3581 Background: Pmab is a fully human monoclonal antibody against the epidermal growth factor receptor (EGFR). Significant improvement in progression-free survival (PFS) was demonstrated in pts with wild-type (WT) KRAS mCRC treated with pmab+FOLFOX4 (1st-line; study 20050203), pmab+FOLFIRI (2nd-line; study 20050181), and pmab monotherapy (study 20020408). In mCRC, mutations in KRAS codons 12 and 13 are established biomarkers for lack of clinical benefit to anti-EGFR therapies. We retrospectively examined individual MT KRAS codon 12 and 13 alleles as prognostic and predictive biomarkers of response in three phase 3 studies.

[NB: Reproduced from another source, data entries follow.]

(** * Hive-Mind engine and orchestrator: a shallow embedding

    The development follows [src/core/hive-mind-engine.js] and
    [src/core/hive-mind-orchestrator.js].  Each JavaScript method is
    rendered as a Rocq function of the same name; objects become
    records, [Map]s become insertion-ordered association lists or
    [gmap]s, and the effects the methods have (the random source, the
    clock, exceptions, calls to the issue tracker) are threaded
    explicitly. *)

From Stdlib Require Import QArith Qminmax Qabs Qround Lqa.
From Stdlib Require Import String Ascii.
From stdpp Require Import base list sorting strings gmap.

Local Open Scope string_scope.
Local Open Scope list_scope.

(** ** JavaScript values used by the two files *)

(** A property that may be missing ([undefined]), [null], or present. *)
Inductive nullable (A : Type) : Type :=
| Undefined
| Null
| Val (a : A).
Arguments Undefined {A}.
Arguments Null {A}.
Arguments Val {A} a.

(** Numbers.  JavaScript numbers are IEEE doubles; they are modelled
    here as exact rationals extended with [NaN].  Every comparison the
    claims depend on is either against a literal constant or between
    values whose order rounding preserves.  The modelled code never
    divides a non-zero number by zero, so the infinities are left out:
    the only quotient with a zero divisor is [0 / 0], which is [NaN]. *)
Inductive number : Type :=
| Num (q : Q)
| NaN.

Module Js.

Definition Qltb (x y : Q) : bool := negb (Qle_bool y x).

Definition add (a b : number) : number :=
  match a, b with Num x, Num y => Num (x + y) | _, _ => NaN end.

Definition sub (a b : number) : number :=
  match a, b with Num x, Num y => Num (x - y) | _, _ => NaN end.

Definition mul (a b : number) : number :=
  match a, b with Num x, Num y => Num (x * y) | _, _ => NaN end.
(** * creative-career-os: the knowledge block manager and the toolkit converter

    A shallow embedding of [tools/knowledge-block-manager/manager.py] and
    [tools/toolkit-converter/converter.py], the properties of the written
    specification that concern them, and further properties read off the
    code: its errors and edge cases, the invariants of the store, round
    trips, and how the operations compose.

    Conventions of the embedding.
    - A Python [str] is the list of its code points ([pystr]).  Literals are
      written as Rocq strings and decoded from UTF-8 by [py].
    - Character classification follows CPython for white space
      ([str.isspace], [str.split], [str.strip], [\s]); case mapping
      ([str.lower]) and decimal digits ([int], [\d]) are the ASCII ones, other
      code points being left unchanged, respectively not digits.
    - A [float] is the rational it denotes; rounding is not modelled.
    - The data directory is a two-level map: directory name, then file name,
      to the file's content.  A file is either not decodable as JSON or holds
      the value [json.load] returns for it; [json.dump] followed by
      [json.load] is the identity on values.  Directory and file names are
      opaque keys (no path separators inside them).
    - Stateful code runs in a state-and-exception monad over the world (the
      file system and the clock); an exception leaves the world as it was
      when it was raised. *)

From Stdlib Require Import ZArith NArith QArith String Ascii List Lia.
From Stdlib Require Import DecimalN DecimalZ.
From stdpp Require Import gmap strings list fin_maps.

Local Open Scope N_scope.
Local Open Scope list_scope.

(** ** Python text *)

Module Py.

Definition pystr := list N.

(** UTF-8 decoding of a Rocq string literal into code points. *)
Fixpoint utf8_decode (bs : list N) : pystr :=
  match bs with
  | [] => []
  | b0 :: r0 =>
    if b0 <? 128 then b0 :: utf8_decode r0
    else match r0 with
    | [] => [b0]
    | b1 :: r1 =>
      if b0 <? 224 then ((b0 - 192) * 64 + (b1 - 128)) :: utf8_decode r1
      else match r1 with
      | [] => [b0; b1]
      | b2 :: r2 =>
        if b0 <? 240
        then ((b0 - 224) * 4096 + (b1 - 128) * 64 + (b2 - 128)) :: utf8_decode r2
        else match r2 with
        | [] => [b0; b1; b2]
        | b3 :: r3 =>
          ((b0 - 240) * 262144 + (b1 - 128) * 4096 + (b2 - 128) * 64 + (b3 - 128))
            :: utf8_decode r3
        end
      end
    end
  end.

Definition py (s : string) : pystr :=
  utf8_decode (List.map N_of_ascii (list_ascii_of_string s)).

(** [str.isspace] on one code point. *)
Definition is_space (c : N) : bool :=
  ((9 <=? c) && (c <=? 13)) || ((28 <=? c) && (c <=? 32))
  || (c =? 133) || (c =? 160) || (c =? 5760)
  || ((8192 <=? c) && (c <=? 8202))
  || (c =? 8232) || (c =? 8233) || (c =? 8239) || (c =? 8287) || (c =? 12288).

Definition is_digit (c : N) : bool := (48 <=? c) && (c <=? 57).

Definition lower_char (c : N) : N :=
  if (65 <=? c) && (c <=? 90) then c + 32 else c.

(** [s.lower()] *)
Definition lower (s : pystr) : pystr := List.map lower_char s.

(** The line feed. *)
Definition nl : pystr := [10].

Definition str_eqb (a b : pystr) : bool := bool_decide (a = b).

(** [s.startswith(t)] *)
Fixpoint startswith (t s : pystr) : bool :=
  match t, s with
  | [], _ => true
  | _ :: _, [] => false
  | a :: t', b :: s' => (a =? b) && startswith t' s'
  end.

(** [s.endswith(t)] *)
Definition endswith (t s : pystr) : bool := startswith (reverse t) (reverse s).
(* ===== verification/Double.v ===== *)
(** * IEEE 754 binary64 scores

    A [double] is its 64-bit pattern (a [Z] in [0, 2^64)), which is what the
    snapshot file stores.  Comparison is sign-magnitude comparison of the
    patterns, proved equal to comparison of the values they denote; [std::stod]
    and [std::to_string(double)] are exact-rational definitions of [strtod]'s
    correct rounding and of [printf("%f")]. *)
From S2P Require Import Prelude CxxString.
From Stdlib Require Import ZArith Ascii Lia.
From Stdlib Require String.
From stdpp Require Import prelude gmap strings list_numbers.
Local Open Scope Z_scope.

Abbreviation double := Z.

(** ** Fields *)

Definition d_sign (b : double) : bool := 2 ^ 63 <=? b.
Definition d_mag (b : double) : Z := b mod 2 ^ 63.
Definition d_expo (b : double) : Z := d_mag b / 2 ^ 52.
Definition d_mant (b : double) : Z := b mod 2 ^ 52.

Definition is_nan (b : double) : bool := (d_expo b =? 2047) && negb (d_mant b =? 0).
Definition is_inf (b : double) : bool := (d_expo b =? 2047) && (d_mant b =? 0).
Definition is_finite (b : double) : bool := d_expo b <? 2047.

(** ** Comparison: [a < b], [a == b] on doubles (false on NaN) *)

Definition d_key (b : double) : Z := if d_sign b then - d_mag b else d_mag b.

Definition dlt (a b : double) : bool :=
  negb (is_nan a) && negb (is_nan b) && (d_key a <? d_key b).
Definition deq (a b : double) : bool :=
  negb (is_nan a) && negb (is_nan b) && (d_key a =? d_key b).

(** ** The value of a finite pattern, in units of [2^-1074] *)

Definition d_signif (b : double) : Z :=
  if d_expo b =? 0 then d_mant b else d_mant b + 2 ^ 52.
Definition d_shift (b : double) : Z := Z.max (d_expo b) 1 - 1.
Definition d_abs (b : double) : Z := d_signif b * 2 ^ d_shift b.
Definition d_val (b : double) : Z := if d_sign b then - d_abs b else d_abs b.

(** ** Rounding a positive rational to the nearest double, ties to even *)

(** [p / q] rounded to an integer, ties to even. *)
Definition rhe (p q : Z) : Z :=
  let n := p / q in
  let r := 2 * (p mod q) in
  if r <? q then n
  else if q <? r then n + 1
  else if Z.even n then n else n + 1.

(** [(p / q) / 2^e] as a fraction. *)
Definition scale_num (p e : Z) : Z := if e <? 0 then p * 2 ^ (- e) else p.
Definition scale_den (q e : Z) : Z := if e <? 0 then q else q * 2 ^ e.

(** The exponent [e] with [2^52 <= (p/q)/2^e < 2^53]. *)
Definition round_exp (p q : Z) : Z :=
  let e := Z.log2 p - Z.log2 q - 53 in
  if 2 ^ 53 <=? scale_num p e / scale_den q e then e + 1 else e.

Inductive rounded :=
  | Rounded (mag : Z)     (* magnitude bits *)
  | RangeError.           (* [errno = ERANGE] *)

Definition round_pos (p q : Z) : rounded :=
  if p =? 0 then Rounded 0 else
  let e0 := round_exp p q in
  let e := Z.max e0 (-1074) in
  let n := rhe (scale_num p e) (scale_den q e) in
  let mag := (e + 1074) * 2 ^ 52 + n in
  let inexact := negb (n * scale_den q e =? scale_num p e) in
  let tiny := (e0 <? -1074) &&
    negb ((e0 =? -1075) && (rhe (scale_num p e0) (scale_den q e0) =? 2 ^ 53)) in
  if 2047 * 2 ^ 52 <=? mag then RangeError
  else if tiny && inexact then RangeError
  else Rounded mag.

Definition with_sign (neg : bool) (mag : Z) : double := if neg then 2 ^ 63 + mag else mag.

(** ** [std::stod] *)

Definition dec_val (c : ascii) : option Z := if is_digit c then Some (digit_val c) else None.
Definition hex_val (c : ascii) : option Z :=
  let n := byte_val (toupper c) in
  if is_digit c then Some (digit_val c)
  else if (65 <=? n) && (n <=? 70) then Some (n - 55) else None.

(** A run of digits: its value in base [b] from [acc], how many, and the rest. *)
Fixpoint digits_run (val : ascii → option Z) (b acc : Z) (k : nat) (s : bytes)
  : Z * nat * bytes :=
  match s with
  | c :: s' =>
      match val c with
      | Some d => digits_run val b (b * acc + d) (S k) s'
      | None => (acc, k, s)
      end
  | [] => (acc, k, s)
  end.

(** [[+-]digits] after an exponent letter, [None] when no digit follows. *)
Definition exponent_part (s : bytes) : option Z :=
  let '(neg, s) :=
    match s with
    | c :: s' =>
        if bool_decide (c = "-"%char) then (true, s')
        else if bool_decide (c = "+"%char) then (false, s') else (false, s)
    | [] => (false, s)
    end in
  let '(v, k, _) := digits_run dec_val 10 0 0 s in
  if (k =? 0)%nat then None else Some (if neg then - v else v).

(** The digits, optional fraction and optional exponent of a number in base
    [b]: [Some (p, q)] for the value [p / q]. *)
Definition number_part (val : ascii → option Z) (b eb : Z) (eletter : ascii)
    (s : bytes) : option (Z * Z) :=
  let '(v, k, s) := digits_run val b 0 0 s in
  let '(v, k', f, s) :=
    match s with
    | c :: s' =>
        if bool_decide (c = "."%char)
        then let '(v', k', s'') := digits_run val b v 0 s' in (v', (k + k')%nat, k', s'')
        else (v, k, 0%nat, s)
    | [] => (v, k, 0%nat, s)
    end in
  if (k' =? 0)%nat then None else
  let x :=
    match s with
    | c :: s' =>
        if bool_decide (toupper c = eletter) then default 0 (exponent_part s') else 0
    | [] => 0
    end in
  let q := b ^ Z.of_nat f in
  Some (if x <? 0 then (v, q * eb ^ (- x)) else (v * eb ^ x, q)).

Definition has_prefix_ci (p : string) (s : bytes) : bool :=
  bool_decide (take (String.length p) (toupper <$> s) = bytes_of_string p).

Definition double_inf : Z := 2047 * 2 ^ 52.
Definition double_nan : Z := 2047 * 2 ^ 52 + 2 ^ 51.

Definition stod_bytes (s : bytes) : outcome double :=
  let s := skip_space s in
  let '(neg, s) :=
    match s with
    | c :: s' =>
        if bool_decide (c = "-"%char) then (true, s')
        else if bool_decide (c = "+"%char) then (false, s') else (false, s)
    | [] => (false, s)
    end in
  if has_prefix_ci "INF" s then Ok (with_sign neg double_inf)
  else if has_prefix_ci "NAN" s then Ok (with_sign neg double_nan)
  else
    let num :=
      match (if has_prefix_ci "0X" s
             then number_part hex_val 16 2 "P" (drop 2 s) else None) with
      | Some r => Some r
      | None => number_part dec_val 10 10 "E" s
      end in
    match num with
    | None => Throw (invalid_argument "stod")
    | Some (p, q) =>
        match round_pos p q with
        | RangeError => Throw (out_of_range "stod")
        | Rounded mag => Ok (with_sign neg mag)
        end
    end.

Definition stod (s : string) : outcome double := stod_bytes (bytes_of_string s).

Lemma stod_defined s : stod s ≠ Undefined.
Proof. unfold stod, stod_bytes. repeat case_match; done. Qed.

(** ** [std::to_string(double)], i.e. [printf("%f")] *)

(** The magnitude in millionths, rounded ties to even. *)
Definition micros (b : double) : Z :=
  let e := d_shift b - 1074 in
  if e <? 0 then rhe (d_signif b * 10 ^ 6) (2 ^ (- e))
  else d_signif b * 2 ^ e * 10 ^ 6.

Fixpoint pad_digits (k : nat) (n : Z) (acc : bytes) : bytes :=
  match k with
  | O => acc
  | S k' => pad_digits k' (n / 10) (digit_char (n mod 10) :: acc)
  end.

Definition double_to_bytes (b : double) : bytes :=
  let sgn := if d_sign b then ["-"%char] else [] in
  if is_nan b then sgn ++ bytes_of_string "nan"
  else if is_inf b then sgn ++ bytes_of_string "inf"
  else sgn ++ to_bytes (micros b / 10 ^ 6) ++ ["."%char]
           ++ pad_digits 6 (micros b mod 10 ^ 6) [].

Definition double_to_string (b : double) : string := string_of_bytes (double_to_bytes b).

(** ** Smoke tests against known patterns *)

Example stod_1_5 : stod "1.5" = Ok 0x3ff8000000000000.
Proof. by vm_compute. Qed.
Example stod_tenth : stod " -0.1xyz" = Ok 0xbfb999999999999a.
Proof. by vm_compute. Qed.
Example stod_max : stod "1.7976931348623157e308" = Ok 0x7fefffffffffffff.
Proof. by vm_compute. Qed.
Example stod_overflow : stod "1e309" = Throw (out_of_range "stod").
Proof. by vm_compute. Qed.
Example stod_hex : stod "0x1.8p1" = Ok 0x4008000000000000.
Proof. by vm_compute. Qed.
Example stod_nan : stod "nan" = Ok double_nan.
Proof. by vm_compute. Qed.
Example stod_bad : stod "abc" = Throw (invalid_argument "stod").
Proof. by vm_compute. Qed.
Example print_tenth : double_to_string 0xbfb999999999999a = "-0.100000".
Proof. by vm_compute. Qed.
Example print_1e22 : double_to_string 0x4480f0cf064dd592 = "10000000000000000000000.000000".
Proof. by vm_compute. Qed.

(** ** Comparing patterns is comparing values *)

Definition mag_abs (m : Z) : Z :=
  (if m / 2 ^ 52 =? 0 then m mod 2 ^ 52 else m mod 2 ^ 52 + 2 ^ 52)
    * 2 ^ (Z.max (m / 2 ^ 52) 1 - 1).

Lemma d_mant_mag b : d_mant b = d_mag b mod 2 ^ 52.
Proof.
  unfold d_mant, d_mag. change (2 ^ 63) with (2 ^ 52 * 2 ^ 11).
  rewrite Z.rem_mul_r by done. rewrite Z.mul_comm, Z_mod_plus_full.
  by rewrite Z.mod_mod.
Qed.

Lemma d_abs_mag b : d_abs b = mag_abs (d_mag b).
Proof. unfold d_abs, d_signif, d_shift, d_expo, mag_abs. by rewrite d_mant_mag. Qed.

Lemma mag_abs_mono m1 m2 : 0 ≤ m1 < m2 → mag_abs m1 < mag_abs m2.
Proof.
  intros Hm. unfold mag_abs.
  pose proof (Z.div_mod m1 (2 ^ 52) ltac:(lia)) as E1.
  pose proof (Z.div_mod m2 (2 ^ 52) ltac:(lia)) as E2.
  pose proof (Z.mod_pos_bound m1 (2 ^ 52) ltac:(lia)) as R1.
  pose proof (Z.mod_pos_bound m2 (2 ^ 52) ltac:(lia)) as R2.
  assert (0 ≤ m1 / 2 ^ 52) by (apply Z.div_pos; lia).
  assert (m1 / 2 ^ 52 ≤ m2 / 2 ^ 52) by (apply Z.div_le_mono; lia).
  set (e1 := m1 / 2 ^ 52) in *. set (e2 := m2 / 2 ^ 52) in *.
  set (r1 := m1 mod 2 ^ 52) in *. set (r2 := m2 mod 2 ^ 52) in *.
  destruct (decide (e1 = e2)) as [Ee|Hne].
  - rewrite Ee in *. apply Z.mul_lt_mono_pos_r; [lia|]. case_match; lia.
  - rewrite (proj2 (Z.eqb_neq e2 0)) by lia.
    replace (Z.max e2 1 - 1) with ((Z.max e1 1 - 1) + (e2 - Z.max e1 1)) by lia.
    rewrite Z.pow_add_r by lia.
    assert (1 ≤ 2 ^ (e2 - Z.max e1 1)) by (apply Z.lt_pred_le, Z.pow_pos_nonneg; lia).
    assert (0 < 2 ^ (Z.max e1 1 - 1)) by lia.
    destruct (Z.eqb_spec e1 0); [nia|].
    assert (2 ^ (e2 - Z.max e1 1) = 2 * 2 ^ (e2 - Z.max e1 1 - 1)) as ->.
    { rewrite <- Z.pow_succ_r by lia. f_equal. lia. }
    assert (1 ≤ 2 ^ (e2 - Z.max e1 1 - 1)) by (apply Z.lt_pred_le, Z.pow_pos_nonneg; lia).
    nia.
Qed.

Lemma mag_abs_nonneg m : 0 ≤ m → 0 ≤ mag_abs m.
Proof.
  intros. destruct (decide (m = 0)) as [->|]; [done|].
  pose proof (mag_abs_mono 0 m). change (mag_abs 0) with 0 in *. lia.
Qed.

Lemma d_mag_range b : 0 ≤ d_mag b < 2 ^ 63.
Proof. apply Z.mod_pos_bound. lia. Qed.

(** The order of patterns is the order of the values they denote. *)
Lemma d_key_val a b : d_key a < d_key b ↔ d_val a < d_val b.
Proof.
  assert (∀ x y, d_key x < d_key y → d_val x < d_val y) as Hlt.
  { intros x y. unfold d_key, d_val. rewrite !d_abs_mag.
    pose proof (d_mag_range x). pose proof (d_mag_range y).
    pose proof (mag_abs_nonneg (d_mag x)). pose proof (mag_abs_nonneg (d_mag y)).
    pose proof (mag_abs_mono (d_mag x) (d_mag y)).
    pose proof (mag_abs_mono (d_mag y) (d_mag x)).
    pose proof (mag_abs_mono 0 (d_mag x)). pose proof (mag_abs_mono 0 (d_mag y)).
    change (mag_abs 0) with 0 in *.
    destruct (d_sign x), (d_sign y); lia. }
  assert (∀ x y, d_key x = d_key y → d_val x = d_val y) as Heq.
  { intros x y. unfold d_key, d_val. rewrite !d_abs_mag.
    pose proof (d_mag_range x). pose proof (d_mag_range y).
    destruct (d_sign x), (d_sign y); intros E.
    - by replace (d_mag y) with (d_mag x) by lia.
    - assert (d_mag x = 0) as -> by lia. by assert (d_mag y = 0) as -> by lia.
    - assert (d_mag x = 0) as -> by lia. by assert (d_mag y = 0) as -> by lia.
    - by rewrite E. }
  split; [apply Hlt|]. intros Hv.
  destruct (Z.lt_trichotomy (d_key a) (d_key b)) as [?|[?%Heq|?%Hlt]]; [done|lia|lia].
Qed.

(** ** Order and equality of numbers, infinities included *)

Definition neg_inf (b : double) : bool := is_inf b && d_sign b.
Definition pos_inf (b : double) : bool := is_inf b && negb (d_sign b).

(** [a] is the smaller number: minus infinity is below everything else, everything
    else is below plus infinity, finite numbers are compared by value. *)
Definition below (a b : double) : Prop :=
  (neg_inf a = true ∧ neg_inf b = false) ∨ (pos_inf a = false ∧ pos_inf b = true) ∨
  (is_finite a = true ∧ is_finite b = true ∧ d_val a < d_val b).

(** The same number; the two zeros are one. *)
Definition same_number (a b : double) : Prop :=
  (neg_inf a = true ∧ neg_inf b = true) ∨ (pos_inf a = true ∧ pos_inf b = true) ∨
  (is_finite a = true ∧ is_finite b = true ∧ d_val a = d_val b).

(** A pattern that is no NaN is finite, and of smaller magnitude than infinity, or
    infinite. *)
Lemma number_cases b :
  is_nan b = false →
  (is_finite b = true ∧ is_inf b = false ∧ d_mag b < double_inf) ∨
  (is_finite b = false ∧ is_inf b = true ∧ d_mag b = double_inf).
Proof.
  unfold is_nan, is_finite, is_inf, double_inf, d_expo. intros Hn.
  assert (d_mant b = d_mag b mod 2 ^ 52) as Hm.
  { unfold d_mant, d_mag. change (2 ^ 63) with (2 ^ 52 * 2 ^ 11). rewrite Z.rem_mul_r by lia.
    rewrite Z.mul_comm, Z_mod_plus_full, Z.mod_mod by lia. done. }
  rewrite Hm in *. pose proof (d_mag_range b) as Hr.
  pose proof (Z.div_mod (d_mag b) (2 ^ 52) ltac:(lia)) as Hd.
  pose proof (Z.mod_pos_bound (d_mag b) (2 ^ 52) ltac:(lia)) as Hb.
  assert (d_mag b / 2 ^ 52 < 2048) by (apply Z.div_lt_upper_bound; lia).
  destruct (Z.ltb_spec (d_mag b / 2 ^ 52) 2047); [left|right]; split_and!; lia.
Qed.

Lemma key_below a b :
  is_nan a = false → is_nan b = false → d_key a < d_key b → below a b.
Proof.
  intros Ha Hb Hk. pose proof (proj1 (d_key_val a b) Hk) as Hv.
  pose proof (d_mag_range a). pose proof (d_mag_range b). revert Hk.
  unfold below, neg_inf, pos_inf, d_key.
  destruct (number_cases a Ha) as [(-> & -> & ?)|(-> & -> & ?)],
    (number_cases b Hb) as [(-> & -> & ?)|(-> & -> & ?)]; destruct (d_sign a), (d_sign b); simpl; lia || auto.
Qed.

Lemma key_same a b :
  is_nan a = false → is_nan b = false → d_key a = d_key b → same_number a b.
Proof.
  intros Ha Hb Hk. assert (d_val a = d_val b) as Hv.
  { pose proof (d_key_val a b). pose proof (d_key_val b a). lia. }
  pose proof (d_mag_range a). pose proof (d_mag_range b). revert Hk.
  unfold same_number, neg_inf, pos_inf, d_key.
  destruct (number_cases a Ha) as [(-> & -> & ?)|(-> & -> & ?)],
    (number_cases b Hb) as [(-> & -> & ?)|(-> & -> & ?)]; destruct (d_sign a), (d_sign b); simpl;
    unfold double_inf in *; lia || auto 6.
Qed.

Lemma finite_not_nan b : is_finite b = true → is_nan b = false.
Proof. unfold is_finite, is_nan. lia. Qed.

Lemma dlt_value a b :
  is_finite a = true → is_finite b = true → dlt a b = (d_val a <? d_val b).
Proof.
  intros Ha%finite_not_nan Hb%finite_not_nan. unfold dlt. rewrite Ha, Hb. simpl.
  pose proof (d_key_val a b).
  destruct (Z.ltb_spec (d_key a) (d_key b)), (Z.ltb_spec (d_val a) (d_val b)); lia.
Qed.

(** ** [operator<] on doubles without NaN is a strict weak order *)

Lemma dlt_irrefl a : dlt a a = false.
Proof. unfold dlt. rewrite Z.ltb_irrefl. apply andb_false_r. Qed.

Lemma dlt_spec a b :
  is_nan a = false → is_nan b = false → dlt a b = (d_key a <? d_key b).
Proof. intros Ha Hb. unfold dlt. by rewrite Ha, Hb. Qed.

Lemma deq_spec a b :
  is_nan a = false → is_nan b = false → deq a b = (d_key a =? d_key b).
Proof. intros Ha Hb. unfold deq. by rewrite Ha, Hb. Qed.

Methods: Pts were randomized to receive FOLFOX4, FOLFIRI, or best supportive care +/- pmab 6.0 mg/kg Q2W in trials 20050203, 20050181, and 20020408, respectively. The MT KRAS codon 12 and 13 alleles (G12A, G12C, G12D, G12R, G12S, G12V, G13D) were detected using the Therascreen K-RAS Mutation Kit (Qiagen). Results: MT KRAS codon 12 and 13 alleles were detected in 40% (440/1096), 45% (486/1083), and 43% (184/427) of pts in trials 20050203, 20050181, and 20020408, respectively. MT KRAS allele distribution was conserved across studies and balanced between treatment arms. Baseline demographic and clinical features were comparable between all MT KRAS allele subgroups. There was no consistent evidence that any individual MT KRAS allele, compared to the remaining MT KRAS alleles or the entire MT KRAS group, differentially impacted PFS or overall survival (OS) in control arm-treated or pmab-treated pts. Only in the pmab+FOLFOX4 arm of study 20050203 were G13D (unfavorably) and G12V (favorably) significantly associated with OS. Response rates were similar between MT KRAS allele groups in the 1st- and 2nd-line mCRC treatment setting. Finally, in analyses of pts pooled from all 3 trials, only the G12A KRAS allele emerged as a significant negative predictive factor for OS. Conclusions: The lack of consistent results across three lines of therapy indicates pts whose tumors harbor MT KRAS codon 12 or 13 alleles are unlikely to respond to pmab therapy. Currently, only pts with WT KRAS mCRC should be treated with EGFR antibodies.